*Activity*.
Your reply should be made up of every line in the records below that holds the string "measure".

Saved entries
------------------------

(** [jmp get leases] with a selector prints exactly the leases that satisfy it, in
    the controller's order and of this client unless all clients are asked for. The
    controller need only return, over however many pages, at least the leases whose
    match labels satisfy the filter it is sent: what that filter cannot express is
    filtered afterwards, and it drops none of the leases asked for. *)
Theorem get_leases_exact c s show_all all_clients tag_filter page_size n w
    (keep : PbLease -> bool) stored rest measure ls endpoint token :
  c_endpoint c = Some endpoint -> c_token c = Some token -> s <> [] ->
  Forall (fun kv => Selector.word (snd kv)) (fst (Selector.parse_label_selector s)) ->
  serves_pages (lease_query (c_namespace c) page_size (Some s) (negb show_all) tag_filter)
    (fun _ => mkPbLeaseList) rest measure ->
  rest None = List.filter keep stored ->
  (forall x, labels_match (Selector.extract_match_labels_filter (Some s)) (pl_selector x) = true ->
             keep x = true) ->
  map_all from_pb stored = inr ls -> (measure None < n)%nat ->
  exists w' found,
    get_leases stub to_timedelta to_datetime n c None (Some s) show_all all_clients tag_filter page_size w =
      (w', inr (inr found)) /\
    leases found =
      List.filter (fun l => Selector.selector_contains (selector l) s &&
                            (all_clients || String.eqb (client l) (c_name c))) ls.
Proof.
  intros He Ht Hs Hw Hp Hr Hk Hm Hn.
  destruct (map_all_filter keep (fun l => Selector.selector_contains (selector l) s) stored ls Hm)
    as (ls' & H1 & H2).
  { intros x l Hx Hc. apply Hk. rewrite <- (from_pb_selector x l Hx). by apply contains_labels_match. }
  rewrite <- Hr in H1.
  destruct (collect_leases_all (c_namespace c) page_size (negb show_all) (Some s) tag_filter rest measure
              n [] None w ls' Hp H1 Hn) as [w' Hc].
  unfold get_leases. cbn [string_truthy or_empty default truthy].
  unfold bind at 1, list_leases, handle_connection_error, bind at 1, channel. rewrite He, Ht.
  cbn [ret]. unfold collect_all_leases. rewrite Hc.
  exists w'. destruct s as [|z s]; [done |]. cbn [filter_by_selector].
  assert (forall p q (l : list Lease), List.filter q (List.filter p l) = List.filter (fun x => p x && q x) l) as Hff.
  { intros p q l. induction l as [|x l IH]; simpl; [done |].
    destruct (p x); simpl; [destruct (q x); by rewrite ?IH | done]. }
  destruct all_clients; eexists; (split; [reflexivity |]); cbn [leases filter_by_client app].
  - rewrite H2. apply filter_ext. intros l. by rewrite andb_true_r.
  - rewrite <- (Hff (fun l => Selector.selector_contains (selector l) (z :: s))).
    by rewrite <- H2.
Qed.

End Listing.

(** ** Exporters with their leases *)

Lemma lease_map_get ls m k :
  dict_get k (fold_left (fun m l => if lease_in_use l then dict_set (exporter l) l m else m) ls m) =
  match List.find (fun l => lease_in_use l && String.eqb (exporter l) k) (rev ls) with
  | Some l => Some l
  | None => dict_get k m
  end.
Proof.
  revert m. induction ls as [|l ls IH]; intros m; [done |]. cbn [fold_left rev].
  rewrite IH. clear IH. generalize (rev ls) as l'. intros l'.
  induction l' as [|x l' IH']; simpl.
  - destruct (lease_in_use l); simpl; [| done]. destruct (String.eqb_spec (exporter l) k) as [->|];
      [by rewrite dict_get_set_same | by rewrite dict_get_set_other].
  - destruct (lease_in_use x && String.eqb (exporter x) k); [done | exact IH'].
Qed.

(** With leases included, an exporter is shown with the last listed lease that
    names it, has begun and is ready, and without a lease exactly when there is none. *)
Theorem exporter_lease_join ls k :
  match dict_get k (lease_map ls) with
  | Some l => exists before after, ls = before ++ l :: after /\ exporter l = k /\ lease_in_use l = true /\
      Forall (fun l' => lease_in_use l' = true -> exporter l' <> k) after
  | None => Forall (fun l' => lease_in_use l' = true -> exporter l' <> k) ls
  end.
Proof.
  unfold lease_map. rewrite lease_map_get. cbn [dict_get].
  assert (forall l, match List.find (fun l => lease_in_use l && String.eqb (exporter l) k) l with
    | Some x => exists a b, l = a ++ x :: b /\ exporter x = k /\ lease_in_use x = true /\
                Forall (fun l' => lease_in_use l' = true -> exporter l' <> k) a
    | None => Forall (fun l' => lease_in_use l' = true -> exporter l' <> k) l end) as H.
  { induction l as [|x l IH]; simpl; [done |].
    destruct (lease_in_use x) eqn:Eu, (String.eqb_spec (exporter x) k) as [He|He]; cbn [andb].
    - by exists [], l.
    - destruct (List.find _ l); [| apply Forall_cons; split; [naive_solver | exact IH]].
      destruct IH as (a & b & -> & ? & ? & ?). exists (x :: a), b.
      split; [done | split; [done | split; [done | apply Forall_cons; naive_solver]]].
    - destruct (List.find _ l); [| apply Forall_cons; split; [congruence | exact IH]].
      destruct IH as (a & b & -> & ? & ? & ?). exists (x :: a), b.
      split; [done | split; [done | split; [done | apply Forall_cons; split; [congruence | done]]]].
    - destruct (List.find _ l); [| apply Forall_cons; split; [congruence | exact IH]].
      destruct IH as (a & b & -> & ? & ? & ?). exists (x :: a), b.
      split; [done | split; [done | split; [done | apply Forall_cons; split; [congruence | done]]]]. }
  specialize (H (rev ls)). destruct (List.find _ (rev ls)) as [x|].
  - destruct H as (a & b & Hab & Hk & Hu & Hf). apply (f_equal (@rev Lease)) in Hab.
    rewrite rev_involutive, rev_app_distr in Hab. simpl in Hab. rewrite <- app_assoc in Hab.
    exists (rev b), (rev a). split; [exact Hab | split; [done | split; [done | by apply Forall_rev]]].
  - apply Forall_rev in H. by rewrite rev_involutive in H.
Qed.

------------------------

*Solution to this exercise*.
    (keep : PbLease -> bool) stored rest measure ls endpoint token :
    (fun _ => mkPbLeaseList) rest measure ->
  map_all from_pb stored = inr ls -> (measure None < n)%nat ->
  destruct (collect_leases_all (c_namespace c) page_size (negb show_all) (Some s) tag_filter rest measure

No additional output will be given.